Choosing a provider is first and foremost about matching your requirements to the provider's expertise. Beyond this, there are some criteria you should view as essential.
Damian Thompson, general manager of MSSP Zento says that a reliable provider must have:
- At least 18 month's working capital to support operations
- Dedicated 24 x 7 x 365 Security Operations Centre (SOC)
- Technologically advanced and secure data centre infrastructure
- Industry accredited and experienced IT security staff
- Multi-vendor support
- Service Level Agreements guaranteeing the delivery of managed services
"With the marketplace the way it is, this is not the time to have financial concerns about the company you're outsourcing your security to," he says.
McAfee's Ray McIntyre agrees. "You need your partners to be sound because you're in it for the long haul."
Having relationships with more than one vendor allows an MSSP to give customers a choice of services depending on their budget and requirements. "A lot of companies hitch their horse to one wagon," he says.
"Having multiple relationships, you're delivering much better value to the client because you're much more aware of what's going on in the marketplace," says Thompson.
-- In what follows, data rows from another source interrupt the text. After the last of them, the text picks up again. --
(* ===== verification/Discovery.v ===== *)
(** * Discovery of schemas

    pkg/schema/converter (discovery.go, crd.go, description.go, k8stonorman.go) and the refresh of
    pkg/controllers/schema/schemas.go: the schemas of an API server from its discovery documents,
    CRDs and OpenAPI models, which of them are served and under which names. What calls an API is
    a program; its calls are the events.

    The maps of schemas hold values where the program has pointers. The one schema that outlives a
    refresh is [apigroups.BaseSchema] ([base]); no API server lists a resource of its kind. *)
From ITree Require Import Core.ITreeDefinition.
From S2P Require Import Prelude GoLib GoValue KubeTypes Schemas OpenApi ApiTrace.
From S2P Require DateFields.

(** ** Schemas *)
(** Columns of a CRD (table.Column), or those of a table of the server. *)
Record Column := mkColumn {
  col_Name : string; col_Field : string; col_Type : string; col_Format : string;
  col_Description : string; col_Priority : Z }.
Inductive columns := CRDColumns (l : list Column) | TableColumns (l : list DateFields.ColumnDefinition).

(** An APISchema with its attributes (pkg/attributes); [""] for one that is not set. *)
Record APISchema := mkSchema {
  S_ID : string; S_PluralName : string; S_Description : string;
  S_GVK : GroupVersionKind; S_Resource : string; S_Verbs : list string; S_Namespaced : bool;
  S_PreferredVersion : string; S_PreferredGroup : string;
  S_CRD : bool; S_Columns : option columns; S_Table : bool; S_HasObservedGeneration : bool }.

Definition schema_resource (s : APISchema) : GVR := mkGVR (Group (S_GVK s)) (Version (S_GVK s)) (S_Resource s).
Definition with_names (id plural : string) (s : APISchema) : APISchema :=
  mkSchema id plural (S_Description s) (S_GVK s) (S_Resource s) (S_Verbs s) (S_Namespaced s)
    (S_PreferredVersion s) (S_PreferredGroup s) (S_CRD s) (S_Columns s) (S_Table s) (S_HasObservedGeneration s).
Definition SetDescription (description : string) (s : APISchema) : APISchema :=
  mkSchema (S_ID s) (S_PluralName s) description (S_GVK s) (S_Resource s) (S_Verbs s) (S_Namespaced s)
    (S_PreferredVersion s) (S_PreferredGroup s) (S_CRD s) (S_Columns s) (S_Table s) (S_HasObservedGeneration s).
Definition SetPreferredVersion (ver : string) (s : APISchema) : APISchema :=
  mkSchema (S_ID s) (S_PluralName s) (S_Description s) (S_GVK s) (S_Resource s) (S_Verbs s) (S_Namespaced s)
    ver (S_PreferredGroup s) (S_CRD s) (S_Columns s) (S_Table s) (S_HasObservedGeneration s).
Definition SetPreferredGroup (group : string) (s : APISchema) : APISchema :=
  mkSchema (S_ID s) (S_PluralName s) (S_Description s) (S_GVK s) (S_Resource s) (S_Verbs s) (S_Namespaced s)
    (S_PreferredVersion s) group (S_CRD s) (S_Columns s) (S_Table s) (S_HasObservedGeneration s).
Definition MarkCRD (s : APISchema) : APISchema :=
  mkSchema (S_ID s) (S_PluralName s) (S_Description s) (S_GVK s) (S_Resource s) (S_Verbs s) (S_Namespaced s)
    (S_PreferredVersion s) (S_PreferredGroup s) true (S_Columns s) (S_Table s) (S_HasObservedGeneration s).
Definition SetColumns (cols : columns) (s : APISchema) : APISchema :=
  mkSchema (S_ID s) (S_PluralName s) (S_Description s) (S_GVK s) (S_Resource s) (S_Verbs s) (S_Namespaced s)
    (S_PreferredVersion s) (S_PreferredGroup s) (S_CRD s) (Some cols) (S_Table s) (S_HasObservedGeneration s).
Definition SetTable (value : bool) (s : APISchema) : APISchema :=
  mkSchema (S_ID s) (S_PluralName s) (S_Description s) (S_GVK s) (S_Resource s) (S_Verbs s) (S_Namespaced s)
    (S_PreferredVersion s) (S_PreferredGroup s) (S_CRD s) (S_Columns s) value (S_HasObservedGeneration s).
Definition SetHasObservedGeneration (s : APISchema) : APISchema :=
  mkSchema (S_ID s) (S_PluralName s) (S_Description s) (S_GVK s) (S_Resource s) (S_Verbs s) (S_Namespaced s)
    (S_PreferredVersion s) (S_PreferredGroup s) (S_CRD s) (S_Columns s) (S_Table s) true.

(** ** Discovery documents *)
(** metav1.APIResource, APIResourceList and APIGroup. *)
Record APIResource := mkResource { r_Name : string; r_Kind : string; r_Namespaced : bool; r_Verbs : list string }.
Record APIResourceList := mkResourceList { GroupVersion : string; APIResources : list APIResource }.
Record APIGroup := mkGroup { g_Name : string; g_PreferredVersion : string; g_Versions : list string }.

Definition SetAPIResource (resource : APIResource) (s : APISchema) : APISchema :=
  mkSchema (S_ID s) (S_PluralName s) (S_Description s) (S_GVK s) (r_Name resource) (r_Verbs resource)
    (r_Namespaced resource) (S_PreferredVersion s) (S_PreferredGroup s) (S_CRD s) (S_Columns s) (S_Table s)
    (S_HasObservedGeneration s).

(** Errors: a text, or those merr.NewErrors collects. *)
Inductive error := EText (text : string) | EMany (l : list error).
(** What ServerGroupsAndResources answers with: no error, discovery.ErrGroupDiscoveryFailed, or
    another error. *)
Inductive discovery_error := NoError | GroupDiscoveryFailed | DiscoveryFailed (e : error).
(** schema.ParseGroupVersion of k8s.io/apimachinery. *)
Class GroupVersions := { ParseGroupVersion : string → outcome string (string * string) }.

Definition preferredGroups : gmap string string := {["extensions" := "apps"]}.
Definition preferredVersionOverride : gmap string string := {["autoscaling/v1" := "v2beta2"]}.

Definition index_group (result : gmap string string) (group : APIGroup) : gmap string string :=
  let result := <[g_Name group := g_PreferredVersion group]> result in
  match preferredVersionOverride !! (g_Name group +:+ "/" +:+ g_PreferredVersion group) with
  | Some override => if bool_decide (override ∈ g_Versions group) then <[g_Name group := override]> result else result
  | None => result
  end.
Definition indexVersions (groups : list APIGroup) : gmap string string := foldl index_group ∅ groups.

Section discovery.
Context `{GroupVersions}.
Abbreviation schemas := (gmap string APISchema).

Definition new_schema (gvk : GroupVersionKind) : APISchema :=
  mkSchema (GVKToVersionedSchemaID gvk) "" "" gvk "" [] false "" "" false None true false.

Definition refresh_resource (gv : string * string) (groupToPreferredVersion : gmap string string)
    (schemasMap : schemas) (resource : APIResource) : schemas :=
  if contains "/" (r_Name resource) then schemasMap else
  let gvk := mkGVK gv.1 gv.2 (r_Kind resource) in
  let schema := default (new_schema gvk) (schemasMap !! GVKToVersionedSchemaID gvk) in
  let schema := with_names (S_ID schema) (gvrToPluralName (mkGVR gv.1 gv.2 (r_Name resource))) schema in
  let schema := SetAPIResource resource schema in
  let preferredVersion := default "" (groupToPreferredVersion !! gv.1) in
  let schema := if bool_decide (preferredVersion ≠ "") && bool_decide (preferredVersion ≠ gv.2)
                then SetPreferredVersion preferredVersion schema else schema in
  let schema := match preferredGroups !! gv.1 with Some group => SetPreferredGroup group schema | None => schema end in
  <[S_ID schema := schema]> schemasMap.
Definition refresh (gv : string * string) (groupToPreferredVersion : gmap string string)
    (resources : APIResourceList) (schemasMap : schemas) : schemas :=
  foldl (refresh_resource gv groupToPreferredVersion) schemasMap (APIResources resources).

(** One list of resources; a group version that cannot be parsed is the empty one. *)
Definition add_list (versions : gmap string string) (acc : schemas * list error) (resourceList : APIResourceList)
    : schemas * list error :=
  match ParseGroupVersion (GroupVersion resourceList) with
  | Ok gv => (refresh gv versions resourceList acc.1, acc.2)
  | Err err => (refresh ("", "") versions resourceList acc.1, acc.2 ++ [EText err])
  | Panic => acc
  end.
Definition NewErrors (errs : list error) : option error :=
  match errs with [] => None | errs => Some (EMany errs) end.
Definition addDiscovery (answer : list APIGroup * list APIResourceList * discovery_error) (schemasMap : schemas)
    : outcome error schemas :=
  let '(groups, resourceLists, err) := answer in
  match err with
  | DiscoveryFailed e => Err e
  | _ =>
      let '(schemasMap, errs) := foldl (add_list (indexVersions groups)) (schemasMap, []) resourceLists in
      match NewErrors errs with None => Ok schemasMap | Some e => Err e end
  end.

(** ** CRDs *)
(** A printer column; a version with its schema (nil, or one that may be nil); a CRD. *)
Record PrinterColumn := mkPrinterColumn { pc_Name : string; pc_JSONPath : string; pc_Type : string; pc_Format : string }.
Record CRDVersion := mkCRDVersion {
  cv_Name : string; AdditionalPrinterColumns : list PrinterColumn; cv_Schema : option (option JSONSchemaProps) }.
Record CustomResourceDefinition := mkCRD {
  crd_Group : string; AcceptedPlural : string; AcceptedKind : string; crd_Versions : list CRDVersion }.

Definition hasObservedGeneration (schema : option JSONSchemaProps) : bool :=
  match schema with
  | None => false
  | Some schema =>
      match p_Properties schema !! "status" with
      | None => false
      | Some status => bool_decide (is_Some (p_Properties status !! "observedGeneration"))
      end
  end.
"Some of the vendors such as Cisco and Nokia have very good software, but just relying on a single vendor's suite of software is a risk factor," adds Getronics' Peter King.
eSec's Jeff Paine says a good cue that an MSSP's staff are knowledgeable is if they are active contributors to security forums and symposiums.
"There are plenty of other considerations--the nutshell summary is that an organisation looking for an MSSP should try and compare the providers on a level playing field, and never assume anything about the service being provided," he adds.
"Ask the hard questions, and make sure the provider is capable and experienced. Organisations should be completely comfortable trusting the MSSP with their security before retaining their services."
Paine lists three more criteria:
- Scalability: the managed service should be adaptable to a changing network without sacrificing security.
- Seamless operation: it should not be intrusive on daily operations.
- Simplicity: increased complexity is counterproductive, managed services should not increase complexity.
McIntyre agrees that MSSPs should be seen and not heard. "You need to make sure they're deploying the correct technology, they need to be able to push out emergency patches and the like over the Internet from their SOC. You don't want someone constantly in your office tinkering with your systems."
Reporting is also an important issue, according to King. "You need an MSP who's able to prove to you how they're looking after you. We place a big emphasis on reporting. We want to show them where they have flaws so they can go and repair them."